On November 21, 2016, Doe I voluntarily dismissed his claim against the LDS Church. Order of Dismissal , Dkt. 142. On January 9, 2018, however, the Court granted Doe I leave to reinstate his claim against the Church Defendants. Minute Entry , Dkt. 264. The deadline for the Church to file a motion for summary judgment against Doe I is currently stayed, pending the outcome of the instant motions. Order , Dkt. 324.

The Court previously denied the Church Defendants' motion for summary judgment against Doe XII. Doe XII Mem. Decision and Order , Dkt. 240.

This is the analytical difference between a claim for constructive fraud and one for negligence. A statement that scouting is safe when there is a foreseeable risk of sexual abuse is negligent. A statement that scouting is safe when sexual abuse has and is occurring in scouting is fraudulent. In other words, a defendant is liable under constructive fraud when the potential for injury has been substantiated at the time the statement or omission occurs. In a negligence action, however, the defendant is liable even where the potential for injury is merely foreseeable. As the Court has previously noted, the relatively "heavy" burden of proving fraud also underlies the application of the more lenient statute of limitations. See Order Certifying Questions to the Idaho Supreme Court at *7, Dkt. 69.

Plaintiffs point to statements in the Seventh, Eighth and Ninth Editions of the Boy Scout Handbook describing the scoutmaster as a "wonderful man," a "great guy," and a friend to whom scouts "can always turn to for advice." Adams Decl. Ex. 17 at 8, Dkt. 285-24; Ex. 18 at 5, Dkt. 285-25; Ex. 19 at 7, Dkt. 285-26. The Seventh Edition directs scouts to obey their Scoutmaster. Adams Decl. Ex. 17 at 7, Dkt. 285-24. Plaintiffs further point to statements in the Parent's Book describing scoutmasters as men "of good character," and "mature adult[s] of sound character," who will have "a profound influence" on boys. Walton Decl. ex 68 at 3-5, Dkt. 300-21. Finally, Plaintiffs point to the Scout Oath and the Scout Law, to which scoutmasters must subscribe, which direct adherents to keep themselves "morally straight" and describe scouters as "trustworthy." See, e.g. , Adams Decl. Ex. 18 at 6-8 Dkt. 285-25.

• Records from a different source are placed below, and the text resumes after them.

Lemma outcome_bind_ret {A B} (c : handler A) (f : A -> B) db Q :
  outcome c db (fun a db' => Q (f a) db') -> outcome (do a <- c; ret (f a)) db Q.
Proof.
  unfold outcome, hbind, ret. destruct (c db) as [[a|e] db']; auto.
Qed.

Lemma outcome_try_raise {A} (body : handler A) class (f : exn -> exn) db Q :
  outcome body db Q -> outcome (htry body class (fun e => raise (f e))) db Q.
Proof.
  unfold outcome, htry, raise. destruct (body db) as [[a|e] db']; auto.
  now destruct (class e).
Qed.

Lemma outcome_weaken {A} (c : handler A) db (Q Q' : A -> database -> Prop) :
  (forall a db', Q a db' -> Q' a db') -> outcome c db Q -> outcome c db Q'.
Proof. unfold outcome. destruct (c db) as [[a|e] db']; auto. Qed.

(** One INSERT: a row is appended, with an [id] no other row has, or
    nothing is written. *)
Lemma add_commit_refresh_outcome w kwargs db :
  outcome (add_commit_refresh w kwargs) db
    (fun row db' =>
       posters db' = posters db ++ [row]
       /\ row_of w kwargs (Poster.id row) = Some row
       /\ ~ In (Poster.id row) (map Poster.id (posters db))).
Proof.
  unfold outcome, add_commit_refresh.
  destruct (db_reachable w); [|reflexivity]. cbn [negb].
  destruct (id_column w (get kwargs "id")) as [explicit|]; [|reflexivity].
  set (choice := match explicit with
                 | Some n => (n, posters_id_seq db)
                 | None => (posters_id_seq db, (posters_id_seq db + 1)%Z)
                 end).
  destruct choice as [new_id seq].
  destruct (row_of w kwargs new_id) as [row|] eqn:R; [|reflexivity].
  destruct (existsb _ (posters db)) eqn:X; [reflexivity|].
  assert (I : Poster.id row = new_id).
  { unfold row_of in R.
    repeat match type of R with
           | context [mbind _ ?o] => destruct o; cbn [mbind option_bind] in R;
                                     [|discriminate]
           end.
    now injection R as <-. }
  cbn [posters]. rewrite I. repeat split; [exact R|].
  intros Hin. apply in_map_iff in Hin as (p & Hp & Hin).
  assert (existsb (fun p => (Poster.id p =? new_id)%Z) (posters db) = true); [|congruence].
  apply existsb_exists. exists p. split; [exact Hin|]. now apply Z.eqb_eq.
Qed.

(** [POST /analyze-poster]: on success one row went in, built from the
    data returned; on failure none. *)
Lemma analyze_poster_outcome w file db :
  outcome (analyze_poster w file) db
    (fun data db' =>
       exists row,
         posters db' = posters db ++ [row]
         /\ row_of w data (Poster.id row) = Some row
         /\ ~ In (Poster.id row) (map Poster.id (posters db))).
Proof.
  unfold analyze_poster, except_Exception_500.
  apply outcome_try_raise.
  apply outcome_bind_lift. intros _ _.
  apply outcome_bind_lift. intros response_text _.
  apply (outcome_try_raise _ _ (fun _ => _)).
  apply outcome_bind_lift. intros extracted_data _.
  unfold hbind at 1.
  unfold outcome.
  destruct (htry (lift (parse_date_and_time extracted_data)) is_ValueError _ db)
    as [[data|e] db1] eqn:E.
  - assert (db1 = db) as ->.
    { unfold htry, lift, raise in E. destruct (parse_date_and_time extracted_data);
        [now injection E | destruct (is_ValueError e); now injection E]. }
    apply outcome_bind_new_Poster.
    apply (outcome_bind_ret _ (fun _ => data)).
    eapply outcome_weaken; [|apply add_commit_refresh_outcome].
    intros row db' H. exists row. exact H.
  - unfold htry, lift, raise in E. destruct (parse_date_and_time extracted_data);
      [discriminate | destruct (is_ValueError e0); now injection E as _ <-].
Qed.

(** Every endpoint ends in the catch-all: it answers 200 or 500. *)
Lemma except_Exception_500_result {A} (body : handler A) db :
  (exists a, fst (except_Exception_500 body db) = Return a)
  \/ (exists e, fst (except_Exception_500 body db) = Raise (HTTPException 500 (StrOf e))).
Proof.
  unfold except_Exception_500, htry, raise.
  destruct (body db) as [[a|e] db']; simpl; eauto.
Qed.

Lemma hmap_result {A B} (f : A -> B) (c : handler A) db :
  fst (hmap f c db) = match fst (c db) with
                      | Return a => Return (f a)
                      | Raise e => Raise e
                      end
  /\ snd (hmap f c db) = snd (c db).
Proof. unfold hmap, hbind, ret. destruct (c db) as [[a|e] db']; auto. Qed.

Lemma app_status w req db :
  status_code (fst (app w req db)) = 200 \/ status_code (fst (app w req db)) = 500.
Proof.
  destruct req; cbn [app]; rewrite (proj1 (hmap_result _ _ _));
    unfold analyze_poster, get_upcoming_events, get_events_by_location,
      get_events_by_venue, get_events_by_department, get_events_by_column,
      get_events_by_date;
    match goal with
    | |- context [except_Exception_500 ?b ?d] =>
        destruct (except_Exception_500_result b d) as [[a ->] | [e ->]]
    end; auto.
Qed.

(** * [POST /analyze-poster], stage by stage *)

Lemma add_commit_refresh_raises w kwargs db e db' :
  add_commit_refresh w kwargs db = (Raise e, db') -> e = DatabaseError.
Proof.
  unfold add_commit_refresh. destruct (negb (db_reachable w)); [now intros [= <- _]|].
  destruct (id_column _) as [explicit|]; [|now intros [= <- _]].
  destruct (match explicit with Some n => _ | None => _ end) as [new_id seq].
  destruct (row_of _ _ _); [|now intros [= <- _]].
  destruct (existsb _ _); [now intros [= <- _] | discriminate].
Qed.

Lemma analyze_poster_unfold w file db :
  analyze_poster w file db =
  if image_open w file then
    match generate_content w file with
    | None => (Raise (HTTPException 500 (StrOf GenerationError)), db)
    | Some text =>
        match json_loads w (strip_fences text) with
        | None =>
            (Raise (HTTPException 500
                      (StrOf (HTTPException 500 (FailedToParseGeminiResponse text)))), db)
        | Some v =>
            match parse_date_and_time v with
            | Raise e =>
                (Raise (HTTPException 500
                          (StrOf (if is_ValueError e
                                  then HTTPException 400 (InvalidDateTimeInResponse e)
                                  else e))), db)
            | Return data =>
                let stored :=
                  match add_commit_refresh w data db with
                  | (Return _, db') => (Return data, db')
                  | (Raise e, db') => (Raise (HTTPException 500 (StrOf e)), db')
                  end in
                if bool_decide (dom data ⊆ list_to_set column_names) then stored
                else match construct w data with
                     | None => stored
                     | Some e =>
                         (Raise (HTTPException 500
                                   (StrOf (if is_JSONDecodeError e
                                           then HTTPException 500
                                                  (FailedToParseGeminiResponse text)
                                           else e))), db)
                     end
            end
        end
    end
  else (Raise (HTTPException 500 (StrOf UnidentifiedImageError)), db).
Proof.
  unfold analyze_poster, except_Exception_500, new_Poster, htry, hbind, lift, raise, ret.
  destruct (image_open w file); [|reflexivity].
  destruct (generate_content w file) as [text|]; [|reflexivity].
  destruct (json_loads w (strip_fences text)) as [v|]; [|reflexivity].
  destruct (parse_date_and_time v) as [data|e].
  - cbv zeta.
    destruct (bool_decide _).
    + destruct (add_commit_refresh w data db) as [[row|e] db'] eqn:E; [reflexivity|].
      now rewrite (add_commit_refresh_raises _ _ _ _ _ E).
    + destruct (construct w data) as [e|].
      * destruct (is_JSONDecodeError e); reflexivity.
      * destruct (add_commit_refresh w data db) as [[row|e] db'] eqn:E; [reflexivity|].
        now rewrite (add_commit_refresh_raises _ _ _ _ _ E).
  - destruct e; reflexivity.
Qed.
(** * PlaylistFixer: the repair and reconciliation core, embedded and verified

    The development follows the Python sources
      - [core/vendor/repair_playlist_safe_v4.py]  (normaliser, similarity,
        matching engine, per-line repair loop),
      - [core/vendor/playlist_scan_safe.py]       (index builder),
      - [core/runner.py]                          (canonical keys, status
        classification, export of the final playlist, file names, batch
        repair),
      - [ui/main_window.py]                       (recognition of exported
        playlists).

    Python [str] values are sequences of Unicode code points and are modelled
    as [list N].  The whitespace class of [str.strip] and of the regex class
    [\s] is the interpreter's [str.isspace] table and is reproduced in full.
    The case mappings [str.lower]/[str.upper] and the regex classes [\w]
    and [\d] are reproduced on the code points below 128; every other code
    point is left as it is by the case mappings, is no digit and, unless it
    is whitespace, counted as a word character.  Statements that depend on
    these tables say over which alphabet they are made. *)

From Stdlib Require Import ZArith NArith QArith_base Qreduction Lia.
From Stdlib Require Strings.String Strings.Ascii.
From Stdlib Require Numbers.DecimalString Numbers.DecimalZ Numbers.DecimalPos.
From stdpp Require Import base list gmap sets.
Import String.StringSyntax.
Delimit Scope string_scope with string.

Abbreviation str := (list N).

(** ** Python string primitives *)
Module Text.

(** An ASCII literal as a sequence of code points. *)
Definition lit (s : String.string) : str :=
  map Ascii.N_of_ascii (String.list_ascii_of_string s).
Arguments lit s%_string.

(** [str.isspace] for one code point. *)
Definition is_space (c : N) : bool :=
  ((9 <=? c) && (c <=? 13) || (28 <=? c) && (c <=? 32) ||
   (c =? 133) || (c =? 160) || (c =? 5760) ||
   (8192 <=? c) && (c <=? 8202) || (c =? 8232) || (c =? 8233) ||
   (c =? 8239) || (c =? 8287) || (c =? 12288))%N.

Definition is_upper_ascii (c : N) : bool := ((65 <=? c) && (c <=? 90))%N.
Definition is_lower_ascii (c : N) : bool := ((97 <=? c) && (c <=? 122))%N.
Definition is_digit (c : N) : bool := ((48 <=? c) && (c <=? 57))%N.

Definition lower_cp (c : N) : N := if is_upper_ascii c then (c + 32)%N else c.
Definition upper_cp (c : N) : N := if is_lower_ascii c then (c - 32)%N else c.

(** [s.lower()] and [s.upper()]. *)
Definition lower (s : str) : str := map lower_cp s.
Definition upper (s : str) : str := map upper_cp s.

(** The regex class [\w] for one code point. *)
Definition is_word (c : N) : bool :=
  if (c <? 128)%N
  then is_upper_ascii c || is_lower_ascii c || is_digit c || (c =? 95)%N
  else negb (is_space c).

Fixpoint drop_while (p : N -> bool) (s : str) : str :=
  match s with
  | [] => []
  | c :: s' => if p c then drop_while p s' else s
  end.

(** [s.lstrip()], [s.rstrip()], [s.strip()]. *)
Definition lstrip (s : str) : str := drop_while is_space s.
Definition rstrip (s : str) : str := rev (drop_while is_space (rev s)).
Definition strip (s : str) : str := rstrip (lstrip s).

(** [s.rstrip(chars)] and [s.strip(chars)] for a one-character [chars]. *)
Definition rstrip_char (ch : N) (s : str) : str :=
  rev (drop_while (N.eqb ch) (rev s)).
Definition strip_char (ch : N) (s : str) : str :=
  rstrip_char ch (drop_while (N.eqb ch) s).

Definition str_eqb (a b : str) : bool := bool_decide (a = b).

(** Truth value of a string: [bool(s)]. *)
Definition nonempty (s : str) : bool :=
  match s with [] => false | _ => true end.

(** [s.startswith(p)] and [s.endswith(p)]. *)
Fixpoint startswith (p s : str) : bool :=
  match p, s with
  | [], _ => true
  | _ :: _, [] => false
  | a :: p', b :: s' => (a =? b)%N && startswith p' s'
  end.
Definition endswith (p s : str) : bool := startswith (rev p) (rev s).

(** [k in s] for strings. *)
Fixpoint contains (k s : str) : bool :=
  startswith k s ||
  match s with
  | [] => false
  | _ :: s' => contains k s'
  end.

(** [s.replace(old, new)] for a one-character [old]. *)
Definition replace_char (old : N) (new : str) (s : str) : str :=
  concat (map (fun c => if (c =? old)%N then new else [c]) s).

(** [sep.join(parts)]. *)
Fixpoint join (sep : str) (parts : list str) : str :=
  match parts with
  | [] => []
  | [p] => p
  | p :: ps => p ++ sep ++ join sep ps
  end.

(** [str(n)] for an integer. *)
Definition str_of_Z (z : Z) : str :=
  lit (DecimalString.NilZero.string_of_int (Z.to_int z)).

(** [int(digits)] for a run of ASCII digits. *)
Definition Z_of_digits (ds : str) : Z :=
  Z.of_N (fold_left (fun acc d => (acc * 10 + (d - 48))%N) ds 0%N).

End Text.
Export Text.

(** ** [core/runner.py]: canonical keys *)
Module Keys.

(** [PurePath.stem] of a file name (the final path component): the name up to
    its last dot, unless that dot is the first or the last character. *)
Fixpoint rfind_dot (s : str) (i : nat) (acc : option nat) : option nat :=
  match s with
  | [] => acc
  | c :: s' => rfind_dot s' (S i) (if (c =? 46)%N then Some i else acc)
  end.

Definition path_stem (name : str) : str :=
  match rfind_dot name 0 None with
  | Some i => if bool_decide (0 < i < length name - 1) then take i name else name
  | None => name
  end.

Definition PREFIXES : list str :=
  [lit "__tmp_fixed_"; lit "draft_fixed_"; lit "fixed_"].
Definition SUFFIXES : list str := [lit "_selected"].

(** One round of [if stem.startswith(prefix): stem = stem[len(prefix):]]. *)
Definition cut_prefix (stem prefix : str) : str :=
  if startswith prefix stem then drop (length prefix) stem else stem.

(** One round of [if stem.endswith(suffix): stem = stem[:-len(suffix)]]. *)
Definition cut_suffix (stem suffix : str) : str :=
  if endswith suffix stem then take (length stem - length suffix) stem else stem.

(** The two stripping loops of [canonical_key], before the final [strip]. *)
Definition strip_affixes (stem : str) : str :=
  foldl cut_suffix (foldl cut_prefix stem PREFIXES) SUFFIXES.

(** [canonical_key] on [playlist_path.stem]. *)
Definition canonical_key_of_stem (stem0 : str) : str :=
  let stem := strip (strip_affixes stem0) in
  if nonempty stem then stem else stem0.

(** [TaskRunner.canonical_key], on the file name of [playlist_path]. *)
Definition canonical_key (name : str) : str :=
  canonical_key_of_stem (path_stem name).

End Keys.
Export Keys.

(** ** [repair_playlist_safe_v4.py]: normalisation and parsing *)
Module Normalizer.

(** *** Regular-expression substitutions, as left-to-right scanners

    Each scanner walks the string once.  [skip] counts the characters of a
    match that are still to be consumed, and [prev] is the character before
    the current position in the subject string (what a look-behind sees). *)

(** [_DASHES = [–—]]: en dash and em dash. *)
Definition is_dash (c : N) : bool := ((c =? 8211) || (c =? 8212))%N.
(** [_BAD_PUNCT = [·•|]]: middle dot, bullet, vertical bar. *)
Definition is_bad_punct (c : N) : bool := ((c =? 183) || (c =? 8226) || (c =? 124))%N.
Definition is_open (c : N) : bool := ((c =? 40) || (c =? 91) || (c =? 123))%N.
Definition is_close (c : N) : bool := ((c =? 41) || (c =? 93) || (c =? 125))%N.

(** [re.sub] of a one-character class by a fixed string. *)
Definition sub_class (cls : N -> bool) (new : str) (s : str) : str :=
  concat (map (fun c => if cls c then new else [c]) s).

Larren Arnold was involved in Scouting as early as 1964, and abused Doe XII in 1974. See Tom Doe Decl. , Dkt. 300-15; Doe XII Dep I 60:23-601:0, Dkt. 300-14. Lawrence Libey was involved in scouting as early as 1968, and abused Doe XVIII in 1969, and Doe IV between 1971 and 1974. Walton Decl. Ex. 58, (Troop Rosters, BSAID 9342), Dkt. 300-16; Eveland Dep. 23:17-24:21. 40:24-41:2., Dkt. 300-16; Doe XVIII Dep. I 40:15-17, 50:2-6-65-12; 64:15-25; Doe IV Dep. I 42:14-44:19, 64:5-17, Dkt. 300-16. The Parent's Book was printed in 1970. See Walton Decl. ex 68, Dkt. 300-21. The Seventh Edition of the Handbook was copyrighted in 1965 and reprinted in 1967. The Eighth Edition of the Handbook was copyrighted in 1972 and reprinted in 1973. Adams Decl. Ex. 18 at 5, Dkt. 285-26.

Doe XII and Doe I were abused in 1974 and 1983 respectively. Thus the Church's conduct prior to 1966 has little bearing on their claims.